(** The reports of one run of the processor, begun with none: none at all, or
    10 first and then values that never decrease, up to 100. *)
Lemma processor_rises amb :
  hoare (fun w => reports w = []) (processor amb)
        (fun _ => reports_rise_to 100)
        (fun _ w => reports w = [] \/ reports_rise_to 100 w).
Proof.
  unfold processor.
  eapply hoare_try_catch with (E1 := fun _ w => reports w = [] \/ reports_rise_to 100 w).
  - eapply hoare_bind.
    { eapply hoare_conseq; [apply updateProgress_first | auto | |].
      - intros ? w H. exact H.
      - intros ? w H. now left. }
    intros ?. eapply hoare_bind.
    { eapply hoare_conseq; [apply processTask_rises | auto | |].
      - intros ? w H. exact H.
      - intros ? w H. right. now apply (rising_to_weaken 90). }
    intros result. eapply hoare_bind.
    { eapply hoare_conseq; [apply (updateProgress_rises 90 90); lia | auto | |].
      - intros ? w H. exact H.
      - intros ? w H. right. now apply (rising_to_weaken 90). }
    intros ?. eapply hoare_bind.
    { eapply hoare_conseq; [apply (preserves_gets (reports_rise_to 90)) | auto | |].
      - intros ? w H. exact H.
      - intros ? w H. right. now apply (rising_to_weaken 90). }
    intros j. eapply hoare_bind.
    { eapply hoare_conseq;
        [apply (publishTaskEvent_reports (rising_to 90)) | auto | |].
      - intros ? w H. exact H.
      - intros ? w H. right. now apply (rising_to_weaken 90). }
    intros ?. eapply hoare_bind.
    { eapply hoare_conseq; [apply (updateProgress_rises 90 100); lia | auto | |].
      - intros ? w H. exact H.
      - intros ? w H. now right. }
    intros ?. apply hoare_ret. auto.
  - intros e.
    set (P := fun l : list Z => l = [] \/ rising_to 100 l).
    change (hoare (A := JsVal) (fun w => P (reports w))
              (j <- gets job ;;
               console_error ("Job " ++ id j ++ " failed: " ++ e) ;;;
               publishTaskEvent "task:failed" (failed_event amb j e) ;;;
               throw e)
              (fun _ => reports_rise_to 100) (fun _ w => P (reports w))).
    eapply hoare_bind; [apply preserves_gets|]. intros j.
    eapply hoare_bind; [apply console_error_reports|]. intros ?.
    eapply hoare_bind; [apply publishTaskEvent_reports|]. intros ?.
    apply hoare_throw. auto.
Qed.

(** The bounds on the rounds of the three loops are never what ends them. *)
Lemma iter_add (c : Z) (n : nat) (i : Z) :
  Nat.iter n (fun i => i + c) i = i + c * Z.of_nat n.
Proof.
  induction n as [|n IH]; [simpl; lia|].
  rewrite Nat.iter_succ, IH. lia.
Qed.

Lemma report_loop_complete (body : Z -> M World unit) extra w :
  for_loop (4 + extra) 20 (fun i => i <=? 80) (fun i => i + 20) body w
  = for_loop 4 20 (fun i => i <=? 80) (fun i => i + 20) body w.
Proof. apply for_loop_enough. reflexivity. Qed.
(** * AgriGPT front end: the session-scoped request layer

    A shallow embedding of [frontend-main/src/api/client.ts] (the axios
    instance and its two interceptors) and of the request builders
    ([getSessionId], [buildFormData], [postFormData], [askText],
    [askImage], [askChat]; lines 135-208 of
    [frontend-main/src/components/WeatherHeader.tsx], the module that
    imports [apiClient] from ["./client"]).

    JavaScript strings are sequences of UTF-16 code units; objects used as
    dictionaries ([localStorage], the header bag) are finite maps; objects
    whose property order is observed ([Object.entries], [FormData]) are
    association lists.  Browser state is threaded explicitly. *)

From Stdlib Require Import ZArith NArith String Ascii.
From stdpp Require Import gmap list.
Lemma get_connector_secrets_fetch_outcomes_witness :
  _connector_secrets (ctx (first_asked notified_context)) = None ∧
  (get_connector_secrets flaky_store (first_asked notified_context)).1
    = Raise (ExternalError "ServiceUnavailable") ∧
  repeatedly 3 (attempt (get_connector_secrets flaky_store)) (first_asked notified_context)
    = (Return [None; Some one_secret; Some one_secret],
       {| ctx := set_connector_secrets (Some one_secret) notified_context;
          env := true; trace := [CallSecretsGet; CallSecretsGet] |}).
Proof.
  split; [reflexivity |].
  destruct (proj1 (get_connector_secrets_fetch_outcomes flaky_store
                     (first_asked notified_context) eq_refl)
              (ExternalError "ServiceUnavailable") eq_refl) as [Hraise _].
  split; [by rewrite Hraise | reflexivity].
Defined.

(** ** What the accessors read *)




(** X13: a task-assignment event whose task is linked to a shot that
    the tracking source does not have fails with
    ["Error processing data", 500] — the handler reads the fields of the
    missing shot record — and reaches Slack for nobody. *)
Theorem task_event_unknown_shot sg slack event_data w task link :
  entity_type (meta event_data) = Some "Task" →
  event_type event_data = Some "Shotgun_Task_Change" →
  operation event_data = Some "update" →
  attribute_name (meta event_data) = Some "task_assignees" →
  find_one_Task sg (entity_id (meta event_data)) = Some task →
  task_entity task = Has link →
  link_type link = "Shot" →
  find_one_Shot sg (PyInt (link_id link)) = None →
  webhook sg slack (Json event_data) w
  = (Ok ("Error processing data", 500),
     emit w [EvQuery (FindOne "Task" (entity_id (meta event_data)));
             EvQuery (FindOne "Shot" (PyInt (link_id link)));
             EvLog ERROR ("Error processing the request: "
                          +:+ "'NoneType' object has no attribute 'get'")]).
Proof.
  intros Het Hev Hop Hattr Htask Hentity Htype Hshot.
  erewrite webhook_reports_exception; cycle 1.
  { rewrite dispatch_task by done.
    unfold handle_task_assignment_event. cbv zeta.
    rewrite Hattr, bool_decide_false by (intros H; by apply H).
    erewrite bind_run by apply sg_find_one_run. rewrite Htask, Hentity.
    cbn [dict_get_none]. rewrite bool_decide_true by done.
    erewrite bind_run by apply sg_find_one_run. rewrite Hshot.
    reflexivity. }
  by rewrite !emit_emit.
Qed.

Lemma task_event_unknown_shot_witness :
  (webhook studio_sg demo_slack (Json (demo_task_event 9)) demo_world).1
  = Ok ("Error processing data", 500).
Proof.
  by rewrite (task_event_unknown_shot studio_sg demo_slack (demo_task_event 9) demo_world
                _ _ eq_refl eq_refl eq_refl eq_refl eq_refl eq_refl eq_refl eq_refl).
Defined.

Lemma notify_assignee_run sg slack project_name sequence_name shot_name step_name what
    assignee w :
  notify_assignee sg slack project_name sequence_name shot_name step_name what assignee w
  = (Ok tt, emit w (notify_events sg slack project_name sequence_name shot_name step_name
                      what assignee)).
Proof.
  unfold notify_assignee, notify_events, assignee_email.
  erewrite bind_run by apply get_shotgrid_user_email_run.
  destruct (find_one_HumanUser sg (PyInt (assignee_id assignee))) as [[[| |email]]|];
    cbn [truthy]; try done.
  destruct (bool_decide (email ≠ "")); [|done].
  erewrite bind_run by apply find_slack_user_by_email_run.
  destruct (truthy (chat_id_of slack (Some email))).
  - rewrite send_slack_message_run. by rewrite !emit_emit.
  - rewrite logging_run. by rewrite !emit_emit.
Qed.

Lemma posts_of_notify_one sg slack project_name sequence_name shot_name step_name what
    assignee :
  posts_of (notify_events sg slack project_name sequence_name shot_name step_name what
              assignee)
  = match notify_post sg slack project_name sequence_name shot_name step_name what
            assignee with
    | Some post => [post]
    | None => []
    end.
Proof.
  unfold notify_events, notify_post.
  change (posts_of (EvQuery ?q :: ?l)) with (posts_of l). cbv zeta.
  destruct (truthy (assignee_email sg assignee)); [|done].
  rewrite posts_of_app, posts_of_lookup_events. cbn [andb app].
  destruct (truthy (chat_id_of slack (assignee_email sg assignee))); [|done].
  apply posts_of_send_events.
Qed.

Lemma posts_of_notify_events sg slack project_name sequence_name shot_name step_name what
    assignees :
  posts_of (assignees ≫= notify_events sg slack project_name sequence_name shot_name
                           step_name what)
  = omap (notify_post sg slack project_name sequence_name shot_name step_name what)
      assignees.
Proof.
  induction assignees as [|assignee assignees IH]; [done|].
  rewrite bind_cons, posts_of_app, IH, posts_of_notify_one. simpl.
  by destruct (notify_post _ _ _ _ _ _ _ assignee).
Qed.
(** With the server flag off, nothing but [ulTime] ever changes. *)
Lemma run_server_off (ws : list Env) : forall g : Globals,
  bRunServer g = false ->
  sensor_reads (trace (run computeHeatIndex ws g)) = 0%nat
  /\ read (globals (run computeHeatIndex ws g)) = read g
  /\ ulMeasureTime (globals (run computeHeatIndex ws g)) = ulMeasureTime g
  /\ bRunServer (globals (run computeHeatIndex ws g)) = false
  /\ Forall (fun s => read s = read g /\ ulMeasureTime s = ulMeasureTime g)
            (snapshots (trace (run computeHeatIndex ws g))).
Proof.
  induction ws as [|w ws IH]; intros g Hoff.
  - simpl. repeat split; auto.
  - destruct (run_cons computeHeatIndex w ws g) as [Hg Ht].
    assert (Hdue : due w g = false) by (apply due_false_spec; auto).
    destruct (idle_keeps computeHeatIndex w g Hdue)
      as (Hread & Hlast & Hflag & Hreads & Hsnap).
    destruct (IH (globals (loop computeHeatIndex w g))) as (R1 & R2 & R3 & R4 & R5).
    { rewrite Hflag. exact Hoff. }
    rewrite Hg, Ht, sensor_reads_app, snapshots_app, Hreads, R1, R2, R3, R4, Hsnap.
    repeat split; auto.
    apply Forall_app. split.
    + constructor; [|constructor]. split; reflexivity.
    + rewrite Hread, Hlast in R5. exact R5.
Qed.

(** As long as no sensor read has occurred, the sample is the one the
    polls started with. *)
Lemma run_without_reads (ws : list Env) : forall g : Globals,
  sensor_reads (trace (run computeHeatIndex ws g)) = 0%nat ->
  read (globals (run computeHeatIndex ws g)) = read g.
Proof.
  induction ws as [|w ws IH]; intros g Hnone.
  - reflexivity.
  - destruct (run_cons computeHeatIndex w ws g) as [Hg Ht].
    rewrite Ht, sensor_reads_app in Hnone. rewrite Hg.
    destruct (due w g) eqn:Hdue.
    + rewrite (loop_fire computeHeatIndex w g Hdue) in Hnone.
      simpl in Hnone. discriminate.
    + destruct (idle_keeps computeHeatIndex w g Hdue) as (Hread & _).
      rewrite IH; [exact Hread | lia].
Qed.

End ManyPolls.

(** ** The sample before the first acquisition *)

(** C1, as stated: at startup the four numeric fields of the stored sample
    are not-a-number and the timestamp is empty.  This fails: the variables
    have static storage and no initialiser, so they start as zero. *)
Lemma C1_startup_sample_is_not_nan :
  ~ (isnan (temperatureCelsius (read (after_setup connected))) = true
     /\ isnan (humidityPercent (read (after_setup connected))) = true
     /\ isnan (heatIndexCelsius (read (after_setup connected))) = true
     /\ isnan (soundSpeedMetersPerSecond (read (after_setup connected))) = true
     /\ formattedTimestamp (read (after_setup connected)) = "").
Proof.
  intros (Htemperature & _). vm_compute in Htemperature. discriminate.
Qed.

(** C1, amended: after [setup], and after any number of polls in which no
    sensor read has taken place, the four numeric fields of the stored
    sample are all zero (none is not-a-number) and the timestamp is the
    empty string. *)
Theorem C1_startup_sample_is_zero
  (computeHeatIndex : float -> float -> bool -> float)
  (e : SetupEnv) (ws : list Env) :
  sensor_reads (trace (run computeHeatIndex ws (after_setup e))) = 0%nat ->
  read (globals (run computeHeatIndex ws (after_setup e)))
  = mkSample (S754_zero false) (S754_zero false) (S754_zero false)
             (S754_zero false) "".
Proof.
  intros Hnone.
  rewrite (run_without_reads computeHeatIndex ws _ Hnone).
  rewrite after_setup_eq. reflexivity.
Qed.

Lemma C1_startup_sample_is_zero_witness :
  sensor_reads (trace (run exampleHeatIndex
                           [env_22_5_55 100; env_22_5_55 30000]
                           (after_setup connected))) = 0%nat
  /\ read (globals (run exampleHeatIndex
                        [env_22_5_55 100; env_22_5_55 30000]
                        (after_setup connected)))
     = mkSample (S754_zero false) (S754_zero false) (S754_zero false)
                (S754_zero false) "".
Proof.
  split.
  - vm_compute. reflexivity.
  - apply (C1_startup_sample_is_zero exampleHeatIndex connected
             [env_22_5_55 100; env_22_5_55 30000]).
    vm_compute. reflexivity.
Defined.

(** ** The gating test *)

(** C2: with the server flag on, a poll runs an acquisition cycle exactly
    when the unsigned difference [millis() - ulMeasureTime] is strictly
    greater than [DHT_MEASURETIME]; when it is less or equal, no cycle runs
    and the stored sample and [ulMeasureTime] stay as they were. *)
Theorem C2_acquisition_iff_elapsed_exceeds_interval
  (computeHeatIndex : float -> float -> bool -> float)
  (w : Env) (g : Globals) :
  bRunServer g = true ->
  (fires computeHeatIndex w g = true
   <-> DHT_MEASURETIME < ulong_sub (wrap_ulong (millis w)) (ulMeasureTime g))
  /\ (ulong_sub (wrap_ulong (millis w)) (ulMeasureTime g) <= DHT_MEASURETIME ->
      fires computeHeatIndex w g = false
      /\ read (globals (loop computeHeatIndex w g)) = read g
      /\ ulMeasureTime (globals (loop computeHeatIndex w g)) = ulMeasureTime g).
Proof.
  intros Hon. fold (elapsed w g). rewrite fires_due. split.
  - rewrite due_spec. tauto.
  - intros Hle.
    assert (Hdue : due w g = false) by (apply due_false_spec; auto).
    destruct (idle_keeps computeHeatIndex w g Hdue) as (Hread & Hlast & _).
    auto.
Qed.

Lemma C2_acquisition_iff_elapsed_exceeds_interval_witness :
  bRunServer (after_setup connected) = true
  /\ (fires exampleHeatIndex (env_22_5_55 30001) (after_setup connected) = true
      <-> DHT_MEASURETIME
          < ulong_sub (wrap_ulong (millis (env_22_5_55 30001)))
                      (ulMeasureTime (after_setup connected))).
Proof.
  split.
  - reflexivity.
  - apply (C2_acquisition_iff_elapsed_exceeds_interval
             exampleHeatIndex (env_22_5_55 30001) (after_setup connected)).
    reflexivity.
Defined.

(** C3: with the server flag off, no poll ever runs an acquisition cycle,
    however much time has passed: over any sequence of polls there is no
    sensor read, every content the globals go through has the sample and
    [ulMeasureTime] they started with, and the flag stays off. *)
Theorem C3_no_acquisition_while_server_off
  (computeHeatIndex : float -> float -> bool -> float)
  (ws : list Env) (g : Globals) :
  bRunServer g = false ->
  sensor_reads (trace (run computeHeatIndex ws g)) = 0%nat
  /\ Forall (fun w => fires computeHeatIndex w g = false) ws
  /\ read (globals (run computeHeatIndex ws g)) = read g
  /\ ulMeasureTime (globals (run computeHeatIndex ws g)) = ulMeasureTime g
  /\ bRunServer (globals (run computeHeatIndex ws g)) = false
  /\ Forall (fun s => read s = read g /\ ulMeasureTime s = ulMeasureTime g)
            (snapshots (trace (run computeHeatIndex ws g))).
Proof.
  intros Hoff.
  destruct (run_server_off computeHeatIndex ws g Hoff) as (R1 & R2 & R3 & R4 & R5).
  repeat split; auto.
  apply Forall_forall. intros w _. rewrite fires_due.
  apply due_false_spec. auto.
Qed.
^^^^^^^^^^^^^^^^
# Description of the task:
From the listing above, collect every line that mentions the word "reflexivity".

# Written reply:
Proof. apply for_loop_enough. reflexivity. Qed.
  split; [reflexivity |].
  split; [by rewrite Hraise | reflexivity].
    reflexivity. }
    + constructor; [|constructor]. split; reflexivity.
  - reflexivity.
  rewrite after_setup_eq. reflexivity.
  - vm_compute. reflexivity.
    vm_compute. reflexivity.
  - reflexivity.
    reflexivity.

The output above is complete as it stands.